Un conducteur de travaux ou un ingénieur bureau d'études qui veut facturer ses missions en direct se heurte vite à une question que les autres métiers du conseil connaissent moins : sa responsabilité civile professionnelle couvre-t-elle vraiment les chantiers, et que devient sa garantie décennale s'il quitte le statut de salarié classique ? Le portage salarial apporte une réponse, à condition de bien vérifier ce point avant de signer.
Le portage salarial permet à un professionnel du BTP (ingénieur, conducteur de travaux, économiste de la construction, chargé d'affaires) de facturer ses missions tout en gardant le statut de salarié. La société de portage transforme le chiffre d'affaires en salaire, gère les cotisations sociales, et garantit un minimum brut mensuel d'environ 2 730 euros en 2026 pour un profil Senior (CCN IDCC 3219), à condition de vérifier sa couverture RC Pro et décennale.

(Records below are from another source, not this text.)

(* ===== verification/NodeLocalPods.v ===== *)
(** * The pods of the NodeLocal topology (adapters/builtin/runtime/lmcache_mp_nodelocal.go)

    The server of one node, and the one-shot pod that clears a backend's shared-memory directory.
    A rendered pod has no placement and no status; SHA-256 is a parameter. *)

From S2P Require Import Prelude Ordering GoRuntime GoText K8s Auth ControlPlane IndexPoller CoreV1 BackendApi.
From S2P Require Import Adapters Renderer EngineWire LiveObjects ReadinessGate ProbeGate EngineHealth.
From S2P Require Import ConnectorHealth.

Definition lmCacheNodeLocalShmCleanupName : string := "lmcache-node-shm-cleanup".
Definition lmCacheNodeLocalShmCleanupGate : string := "inferencecache.io/await-shm-quiescence".
Definition lmCacheNodeLocalShmCleanupPath : string := "/var/run/inference-cache/shm-pool".
Definition lmCacheMPServerPortName : string := "lmcache-mp".

(** [strings.TrimRight(s, cutset)]. *)
Fixpoint TrimRight (cut : ascii → bool) (s : string) : string :=
  match s with
  | EmptyString => EmptyString
  | String a r =>
      let r' := TrimRight cut r in
      if cut a && str_eqb r' "" then EmptyString else String a r'
  end.

(** [append(base, extra...)] without what is already there. *)
Definition mergeMissing (base extra : list string) : list string :=
  foldl (λ out x, if bool_decide (x ∈ out) then out else out ++ [x]) base extra.

Section pods.
Context `{QO : QuantityOps}.
(** [%q] of fmt on strings and runes, and SHA-256. *)
Variables (quote quoteRune : string → string) (sha256 : string → string).
Implicit Types (cb : CacheBackend) (pod : LivePod).

(** [fmt.Sprintf("%x", sum[:n])]. *)
Definition hexPrefix (n : nat) (data : string) : string := hexEncode (String.substring 0 n (sha256 data)).

(** ** Names *)

Definition trimName (s : string) : string := TrimRight (λ a, bool_decide (a = "."%char) || bool_decide (a = "-"%char)) s.

Definition NodeLocalServerPodName (backendName nodeName : string) : string :=
  let suffix := hexPrefix 6 nodeName in
  let maxPrefix := 253 - Z.of_nat (String.length suffix) - 1 in
  let prefix := trimName backendName in
  let prefix := if maxPrefix <? Z.of_nat (String.length prefix) then trimName (String.substring 0 (Z.to_nat maxPrefix) prefix)
                else prefix in
  prefix +:+ "-" +:+ suffix.

Definition nul : string := String (byte_of_Z 0) EmptyString.

Definition NodeLocalCleanupPodName (uid nodeName : string) : string :=
  "lmcache-shm-cleanup-" +:+ hexPrefix 12 (uid +:+ nul +:+ nodeName).

Definition NodeLocalCleanupRetryPodName (uid nodeName failedName : string) : string :=
  NodeLocalCleanupPodName uid nodeName +:+ "-retry-" +:+ hexPrefix 6 failedName.

Definition lowerHex (a : ascii) : bool :=
  let z := Z_of_byte a in (48 <=? z) && (z <=? 57) || (97 <=? z) && (z <=? 102).

Definition IsNodeLocalCleanupPodName (uid nodeName name : string) : bool :=
  let base := NodeLocalCleanupPodName uid nodeName in
  if str_eqb name base then true
  else
    match CutPrefix (base +:+ "-retry-") name with
    | None => false
    | Some suffix => (String.length suffix =? 12)%nat && str_forallb lowerHex suffix
    end.

(** ** The server *)

Definition mergeScheduling (source : PodScheduling) (scheduling : option PodScheduling) : PodScheduling :=
  let base := mkPodScheduling (sd_Tolerations source) (sd_ImagePullSecrets source) "" None (sd_PriorityClassName source)
                (sd_SchedulerName source) (sd_RuntimeClassName source) (Some 30) in
  let merged :=
    match scheduling with
    | None => base
    | Some s =>
        mkPodScheduling (mergeMissing (sd_Tolerations base) (sd_Tolerations s))
          (mergeMissing (sd_ImagePullSecrets base) (sd_ImagePullSecrets s)) (sd_ServiceAccountName s) (sd_SecurityContext s)
          (if str_eqb (sd_PriorityClassName s) "" then sd_PriorityClassName base else sd_PriorityClassName s)
          (if str_eqb (sd_SchedulerName s) "" then sd_SchedulerName base else sd_SchedulerName s)
          (match sd_RuntimeClassName s with Some r => Some r | None => sd_RuntimeClassName base end)
          (match sd_TerminationGracePeriodSeconds s with Some g => Some g | None => sd_TerminationGracePeriodSeconds base end)
    end in
  mkPodScheduling (sd_Tolerations merged) (sd_ImagePullSecrets merged) (sd_ServiceAccountName merged) (sd_SecurityContext merged)
    (sd_PriorityClassName merged)
    (if str_eqb (sd_SchedulerName merged) "" then "default-scheduler" else sd_SchedulerName merged)
    (sd_RuntimeClassName merged) (sd_TerminationGracePeriodSeconds merged).

Definition nodeLocalServerArgs cb (server : LMCacheNodeLocalServerSpec) (l1GiB l2Adapter : string) : list string :=
  ["server"; "--instance-id"; lmCacheNodeLocalInstanceID cb; lmCacheMPTransferModeArg; lmCacheMPTransferModeLMCacheDriven;
   lmCacheMPL1NonLazyArg; lmCacheMPShmNameArg; ""; "--host"; "$(" +:+ lmCacheNodeIPEnv +:+ ")"; "--port"; FormatInt (nls_Port server);
   "--http-host"; "$(" +:+ lmCacheNodeIPEnv +:+ ")"; "--http-port"; FormatInt (nls_HTTPPort server);
   "--chunk-size"; FormatInt (effectiveLMCacheChunkSize (bs_LMCache (cb_Spec cb))); "--l1-size-gb"; l1GiB;
   "--eviction-policy"; "LRU"; "--max-gpu-workers"; FormatInt (nls_MaxGPUWorkers server);
   "--max-cpu-workers"; FormatInt (nls_MaxCPUWorkers server)] ++
  (if str_eqb l2Adapter "" then [] else ["--l2-adapter"; l2Adapter]).

Definition nodeLocalServerContainer cb (server : LMCacheNodeLocalServerSpec) (l1GiB l2Adapter : string) (bindingEnv : list EnvVar) :
    Container :=
  mkContainer lmCacheMPServerContainerName (TrimSpace (nls_Image server)) "IfNotPresent" None "" ["lmcache"]
    (nodeLocalServerArgs cb server l1GiB l2Adapter)
    (foldl UpsertEnv [mkEnvVar "NVIDIA_VISIBLE_DEVICES" "all" None; mkEnvVar lmCacheMPServerManagedEnv "true" None; nodeIPEnv] bindingEnv)
    [] (nls_Resources server) [mkVolumeMount lmCacheNodeLocalShmVolumeName lmCacheMPShmMountPath "" "" false] []
    [mkContainerPort lmCacheMPServerPortName (nls_Port server) (nls_Port server) "TCP";
     mkContainerPort lmCacheMPHTTPPortName (nls_HTTPPort server) (nls_HTTPPort server) "TCP"]
    (Some (lmCacheMPHTTPProbe 3 40)) (Some (lmCacheMPHTTPProbe 5 3)) (Some (lmCacheMPHTTPProbe 10 3))
    (Some lmCacheMPServerSecurityContext) (EmptyString, EmptyString).

Definition shmVolume (shmHostPath : string) : Volume :=
  mkVolume lmCacheNodeLocalShmVolumeName
    (mkVolumeSource None (Some (shmHostPath, "DirectoryOrCreate")) false false false false None None None).

(** [scheduling] is the scheduling block of the NodeLocal spec. *)
Definition RenderLMCacheNodeLocalServerPod cb (scheduling : option PodScheduling) (binding : option Binding) (nodeName : string)
    (source : option LivePod) : string + LivePod :=
  match l ← bs_LMCache (cb_Spec cb); if str_eqb (lm_Topology l) LMCacheTopologyNodeLocal then n ← lm_NodeLocal l; nl_Server n else None with
  | None => inl "render LMCache NodeLocal server Pod: complete typed NodeLocal configuration is required"
  | Some server =>
      if str_eqb (cb_UID cb) "" then inl "render LMCache NodeLocal server Pod: CacheBackend UID is empty"
      else
        match source with
        | Some src =>
            if str_eqb (TrimSpace nodeName) "" || negb (str_eqb (lp_NodeName src) nodeName) then
              inl "render LMCache NodeLocal server Pod: a scheduled source engine on the target node is required"
            else
              let* _ := echeck (validateLMCacheNodeLocalServerConfig server (effectiveLMCacheChunkSize (bs_LMCache (cb_Spec cb)))) in
              let* (l2Adapter, bindingEnv) := renderLMCacheMPL2Binding quote binding in
              let* l1GiB := quantityAsGiB (nls_L1Capacity server) in
              let* shmHostPath := NodeLocalServerShmHostPath quoteRune cb in
              inr (mkLivePod
                (mkPod (cb_Namespace cb) (NodeLocalServerPodName (cb_Name cb) nodeName) ""
                   {["app.kubernetes.io/name" := "lmcache-mp-server"; "app.kubernetes.io/managed-by" := "inference-cache-controller";
                     LabelLMCacheNodeLocalServer := "true"; LabelCacheBackendUID := cb_UID cb; LabelLMCacheMPMetrics := "true"]}
                   {[AnnotationNodeLocalOwner := cb_Namespace cb +:+ "/" +:+ cb_Name cb; AnnotationNodeLocalOwnerUID := cb_UID cb;
                     AnnotationNodeLocalGeneration := FormatInt (cb_Generation cb); AnnotationNodeLocalTargetNode := nodeName]}
                   (mkPodSpec [] [nodeLocalServerContainer cb server l1GiB l2Adapter bindingEnv] [shmVolume shmHostPath]))
                None false "" [] (Some (exactNodeAffinity nodeName)) (mergeScheduling (lp_Scheduling src) scheduling)
                (mkHostSettings true "ClusterFirstWithHostNet" (Some false) (Some false)) "Always" 0 false "" [] [] [])
        | None => inl "render LMCache NodeLocal server Pod: a scheduled source engine on the target node is required"
        end
  end.

(** ** Cleanup *)

Definition nodeLocalShmHelperSecurityContext : SecurityContext :=
  mkSecurityContext (Some false) (Some 0) (Some 0) (Some false) (Some true) ["ALL"] (Some "RuntimeDefault").

Definition nodeLocalShmHelperResources : ResourceRequirements :=
  mkResources {["cpu" := MustParse "10m"; "memory" := MustParse "32Mi"]} {["memory" := MustParse "128Mi"]} [].

Definition cleanupContainer (image : string) : Container :=
  mkContainer lmCacheNodeLocalShmCleanupName image "IfNotPresent" None "" ["/node-local-shm-cleanup"] [lmCacheNodeLocalShmCleanupPath]
    [] [] nodeLocalShmHelperResources [mkVolumeMount lmCacheNodeLocalShmVolumeName lmCacheNodeLocalShmCleanupPath "" "" false] [] []
    None None None (Some nodeLocalShmHelperSecurityContext) (EmptyString, EmptyString).

(** [pullSecrets] are those of the scheduling block of a NodeLocal spec. *)
Definition RenderLMCacheNodeLocalCleanupPod cb (pullSecrets : list string) (nodeName image : string) (source : LivePod) : string + LivePod :=
  if str_eqb (cb_UID cb) "" || str_eqb (TrimSpace image) "" || str_eqb (TrimSpace nodeName) "" then
    inl "render LMCache NodeLocal SHM cleanup Pod: backend UID, target node, cleanup image, and scheduling source are required"
  else
    let* shmHostPath := NodeLocalServerShmHostPath quoteRune cb in
    let src := lp_Scheduling source in
    inr (mkLivePod
      (mkPod (cb_Namespace cb) (NodeLocalCleanupPodName (cb_UID cb) nodeName) ""
         {["app.kubernetes.io/name" := "lmcache-shm-cleanup"; "app.kubernetes.io/managed-by" := "inference-cache-controller";
           LabelLMCacheNodeLocalCleanup := "true"; LabelCacheBackendUID := cb_UID cb]}
         {[AnnotationNodeLocalOwner := cb_Namespace cb +:+ "/" +:+ cb_Name cb; AnnotationNodeLocalOwnerUID := cb_UID cb;
           AnnotationNodeLocalTargetNode := nodeName]}
         (mkPodSpec [] [cleanupContainer (TrimSpace image)] [shmVolume shmHostPath]))
      None false "" [lmCacheNodeLocalShmCleanupGate] (Some (exactNodeAffinity nodeName))
      (mkPodScheduling (sd_Tolerations src) pullSecrets "" None (sd_PriorityClassName src) (sd_SchedulerName src) None (Some 5))
      (mkHostSettings false "" (Some false) (Some false)) "Never" 0 false "" [] [] []).

Definition RenderLMCacheNodeLocalCleanupRetryPod cb (failed : LivePod) : string + LivePod :=
  let p := lp_Pod failed in
  if str_eqb (cb_UID cb) "" || str_eqb (TrimSpace (p_Name p)) "" then
    inl "render LMCache NodeLocal SHM cleanup retry: backend UID and failed cleanup Pod are required"
  else
    let nodeName := lpAnnotation failed AnnotationNodeLocalTargetNode in
    if str_eqb (TrimSpace nodeName) "" then inl "render LMCache NodeLocal SHM cleanup retry: target node is required"
    else
      inr (mkLivePod
        (mkPod (cb_Namespace cb) (NodeLocalCleanupRetryPodName (cb_UID cb) nodeName (p_Name p)) "" (p_Labels p) (p_Annotations p) (p_Spec p))
        None false "" [lmCacheNodeLocalShmCleanupGate] (lp_Affinity failed) (lp_Scheduling failed) (lp_Host failed)
        (lp_RestartPolicy failed) (lp_EphemeralContainers failed) (lp_MountPropagation failed) "" [] [] []).

Definition LMCacheNodeLocalCleanupIsGated pod : bool :=
  bool_decide (lp_SchedulingGates pod = [lmCacheNodeLocalShmCleanupGate]).

Definition IsLMCacheNodeLocalCleanupPod pod cb (nodeName image : string) : bool :=
  let p := lp_Pod pod in
  negb (str_eqb (cb_UID cb) "") && negb (str_eqb (TrimSpace nodeName) "") && negb (str_eqb (TrimSpace image) "") &&
  str_eqb (p_Namespace p) (cb_Namespace cb) && IsControlledBy pod cb && IsNodeLocalCleanupPodName (cb_UID cb) nodeName (p_Name p) &&
  str_eqb (lpLabel pod LabelLMCacheNodeLocalCleanup) "true" && str_eqb (lpLabel pod LabelCacheBackendUID) (cb_UID cb) &&
  str_eqb (lpAnnotation pod AnnotationNodeLocalOwnerUID) (cb_UID cb) &&
  str_eqb (lpAnnotation pod AnnotationNodeLocalTargetNode) nodeName &&
  (str_eqb (lp_NodeName pod) "" || str_eqb (lp_NodeName pod) nodeName) &&
  bool_decide (lp_Affinity pod = Some (exactNodeAffinity nodeName)) && str_eqb (lp_RestartPolicy pod) "Never" &&
  bool_decide (psp_InitContainers (p_Spec p) = []) && (lp_EphemeralContainers pod =? 0)%nat &&
  (bool_decide (lp_SchedulingGates pod = []) || LMCacheNodeLocalCleanupIsGated pod) &&
  match psp_Containers (p_Spec p), psp_Volumes (p_Spec p) with
  | [c], [v] =>
      match NodeLocalServerShmHostPath quoteRune cb with
      | inl _ => false
      | inr wantPath =>
          bool_decide (vol_Name v = lmCacheNodeLocalShmVolumeName) &&
          bool_decide (vs_HostPath (vol_Source v) = Some (wantPath, "DirectoryOrCreate")) &&
          str_eqb (cn_Name c) lmCacheNodeLocalShmCleanupName && str_eqb (cn_Image c) (TrimSpace image) &&
          bool_decide (cn_Command c = ["/node-local-shm-cleanup"]) && bool_decide (cn_Args c = [lmCacheNodeLocalShmCleanupPath]) &&
          bool_decide (cn_VolumeMounts c = [mkVolumeMount lmCacheNodeLocalShmVolumeName lmCacheNodeLocalShmCleanupPath "" "" false]) &&
          negb (lp_MountPropagation pod)
      end
  | _, _ => false
  end.

Definition LMCacheNodeLocalCleanupSucceeded pod (nodeName : string) : bool :=
  str_eqb (lp_Phase pod) PodSucceeded && str_eqb (lp_NodeName pod) nodeName &&
  match lp_ContainerStatuses pod with
  | [status] =>
      str_eqb (cst_Name status) lmCacheNodeLocalShmCleanupName &&
      match cst_Terminated status with Some t => te_ExitCode t =? 0 | None => false end
  | _ => false
  end.
End pods.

Pourquoi le secteur du BTP se prête au portage salarial
Le bâtiment et les travaux publics comptent parmi les secteurs français où l'indépendance professionnelle est la plus répandue. Plus de 20 % des actifs du BTP exercent en dehors du salariat classique, un chiffre porté par la nature même de l'activité : des chantiers avec un début et une fin, des besoins d'expertise ponctuels sur des phases précises (études, exécution, réception), et des maîtres d'ouvrage qui préfèrent mobiliser une compétence rare plutôt que recruter en CDI pour un projet de dix-huit mois.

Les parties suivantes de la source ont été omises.